Like the Breakers, many of Florida's other luxury resorts are enjoying their best year of the decade. Lack of new construction, high levels of business and leisure travel, and the surging stock market have boosted destination resorts such as the Innisbrook Hilton in Tarpon Springs, the Ritz Carlton and the Registry in Naples, Renaissance Vinoy Resort in St. Petersburg, Disney's Grand Floridian in Lake Buena Vista, Four Seasons, Ritz Carlton and Boca Raton Resort & Club in Palm Beach County, the Registry (formerly Bonaventure Resort & Spa) in Fort Lauderdale, Doral and Turnberry Isle in Dade County, Amelia Island Plantation north of Jacksonville and South Seas Plantation on Captiva.
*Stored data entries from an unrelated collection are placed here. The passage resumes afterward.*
(* ===== verification/AsynLogAppender.v ===== *)
(** * AsynLogAppender.v: [slog/AsynLogAppender.h] and [slog/AsynLogAppender.cc]

The application's threads append messages to buffers of their own and push a
pointer to each message on the vector [m_pb1]; one thread ([LoggingThreadFunc])
swaps the two vectors and writes the messages of the other one to the log file.
A buffer that is full is pushed as a message of length 0: the writer recycles it
after the messages before it.

The code is a set of steps in the sense of Conc.v.  One step is a critical
section of [m_lock] or of the pool's lock, with the thread-local accesses beside
it; filling a buffer is a step of its own, since no lock is held.  A
[timed_wait] may return at any time, so [notify_one] changes nothing but the
order of the steps, and every order is considered.

The theorems: whatever the schedule, an [assert] fails only after an empty message or the
exit of a thread whose last message was dropped ([misused]), and no freed, recycled or
foreign memory is read; the file is always a prefix of the acknowledged messages
in the order of their pushes, and once the writer has ended it is all of them;
the writer, when it runs, brings every pushed message to the file. *)

From S2P Require Import Prelude Machine Conc LogStream.
From S2P Require LogFileAppender FixedBuffer.
#[local] Open Scope Z_scope.
#[local] Open Scope bef_scope.

Abbreviation LogFile := LogFileAppender.LogFile.
Abbreviation Pool := FixedBuffer.FixedBufferPool.
Abbreviation is_out := FixedBuffer.is_out.

(** ** Data *)

(** A [char*]: the address of a buffer object, or of a character in its array. *)
Inductive ptr : Type := PBuff (b : nat) | PChar (b : nat) (off : Z).

#[export] Instance ptr_eq_dec : EqDecision ptr.
Proof. solve_decision. Defined.

Record LogMsg : Type := Msg { len : Z; data : ptr }.

(** A [std::vector<LogMsg>]. *)
Record vec : Type := Vec { elems : list LogMsg; capacity : Z }.

Definition g_msg_queue_sz : Z := 4 * 4096.

(** [tl] is [tl_buff_info] of every thread: no item, or an item with its
    [buff].  [m_pb1] tells which vector [m_pb1] points to ([true]:
    [m_pending_buff1]), [m_pb2] points to the other one.  [alive]: a shared
    pointer to the appender exists; [joined]: the writer thread has ended. *)
Record AsynLogAppender : Type := App {
  m_running : bool;
  m_curPendingMsg : Z;
  m_flush_cnt : Z;
  m_log_file : LogFile;
  m_pool : Pool;
  m_pending_buff1 : vec;
  m_pending_buff2 : vec;
  m_pb1 : bool;
  tl : gmap nat (option nat);
  alive : bool;
  joined : bool
}.

Definition get_vec (which : bool) (g : AsynLogAppender) : vec :=
  if which then m_pending_buff1 g else m_pending_buff2 g.

Definition set_vec (which : bool) (v : vec) (g : AsynLogAppender) : AsynLogAppender :=
  App (m_running g) (m_curPendingMsg g) (m_flush_cnt g) (m_log_file g) (m_pool g)
    (if which then v else m_pending_buff1 g) (if which then m_pending_buff2 g else v)
    (m_pb1 g) (tl g) (alive g) (joined g).

Definition set_pool (p : Pool) (g : AsynLogAppender) : AsynLogAppender :=
  App (m_running g) (m_curPendingMsg g) (m_flush_cnt g) (m_log_file g) p (m_pending_buff1 g)
    (m_pending_buff2 g) (m_pb1 g) (tl g) (alive g) (joined g).

Definition set_file (f : LogFile) (g : AsynLogAppender) : AsynLogAppender :=
  App (m_running g) (m_curPendingMsg g) (m_flush_cnt g) f (m_pool g) (m_pending_buff1 g)
    (m_pending_buff2 g) (m_pb1 g) (tl g) (alive g) (joined g).

Definition set_tl (m : gmap nat (option nat)) (g : AsynLogAppender) : AsynLogAppender :=
  App (m_running g) (m_curPendingMsg g) (m_flush_cnt g) (m_log_file g) (m_pool g)
    (m_pending_buff1 g) (m_pending_buff2 g) (m_pb1 g) m (alive g) (joined g).

(** The points of the operations. *)
Inductive pc : Type :=
| AStart (t : nat) (msg : bytes)              (* Append: the thread-local item *)
| ACheck (t : nat) (msg : bytes)              (* Append: is there room in the buffer *)
| AGet (t : nat) (msg : bytes)                (* Append: m_pool.GetBuff() *)
| ACopy (t : nat) (msg : bytes) (b : nat)     (* Append: buff->Append(msg, len) *)
| APush (t : nat) (msg : bytes) (b : nat) (addr : Z)  (* Append: AddToWriter *)
| TExit (t : nat)                             (* ~PerThreadItem *)
| WStart                                      (* writer: takes the lock *)
| WWait (idle : Z)                            (* writer: returns from timed_wait *)
| WProc (vp : bool) (i : nat)                 (* writer: the for over vp *)
| SStop                                       (* Stop: m_running = false *)
| SJoin                                       (* Stop: m_thread->join() *)
| SDestroy.                                   (* the members' destructors *)

Inductive aop : Type := OAppend (t : nat) (msg : bytes) | OExit (t : nat) | OStop.

Inductive ares : Type := RAppend (t : nat) (msg : bytes) (ret : Z) | RVoid.

Section Appender.
Variable N : Z.                    (* S_BUFF_SIZE *)
Variable raw : nat -> bytes.       (* what new gives for a buffer *)
Variable FSZ : Z.                  (* LogFile::S_DEF_BUFF_SZ *)
Variable grow : Z -> Z -> Z.       (* capacity after a push_back that does not fit *)

(** ** Operations *)

Definition push_back (m : LogMsg) (v : vec) : vec :=
  let sz := Z.of_nat (length (elems v)) + 1 in
  Vec (elems v ++ [m]) (if sz <=? capacity v then capacity v else grow (capacity v) sz).

(** [AddToWriter(addr, len, buff)], [None] when an [assert] fails. *)
Definition AddToWriter (addr : option ptr) (ln : Z) (buff : option nat) (g : AsynLogAppender) :
    option AsynLogAppender :=
  match
    match addr with
    | Some a => Some a
    | None => if ln =? 0 then PBuff <$> buff else None
    end
  with
  | None => None
  | Some a =>
      if m_running g then
        let v := push_back (Msg ln a) (get_vec (m_pb1 g) g) in
        let g1 := set_vec (m_pb1 g) v g in
        Some (App (m_running g1) (u64 (m_curPendingMsg g1 + 1)) (m_flush_cnt g1)
          (m_log_file g1) (m_pool g1) (m_pending_buff1 g1) (m_pending_buff2 g1) (m_pb1 g1)
          (tl g1) (alive g1) (joined g1))
      else None
  end.

(** [if (capacity > g_msg_queue_sz)]: swap with a new empty vector. *)
Definition shrink_vec (v : vec) : vec :=
  if g_msg_queue_sz <? capacity v then Vec [] g_msg_queue_sz else v.

Definition ShrinkMemoryUsageUnlock (g : AsynLogAppender) : AsynLogAppender :=
  let g1 := set_pool (FixedBuffer.Shrink 1 (m_pool g)) g in
  let g2 := set_vec true (shrink_vec (m_pending_buff1 g1)) g1 in
  set_vec false (shrink_vec (m_pending_buff2 g2)) g2.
"A resort is a unique beast," says Tom Hewitt, president and COO of Carnival Hotels & Resorts, a division of Carnival Hotels & Casinos in Coconut Grove. "It works very well for conferences and working meetings. It works well for an individual corporate traveler going to an office near the resort. It works for the leisure traveler. So, a resort can really play to several different demand generators."
A report from Coopers & Lybrand indicates that the luxury hotel category is leading an overall boom in the nation's hotel industry, which has seen excellent occupancy rates and profit levels. The luxury category showed a 1.7% gain in occupancy nationwide in 1996 to 73.4% - the highest in the hotel industry.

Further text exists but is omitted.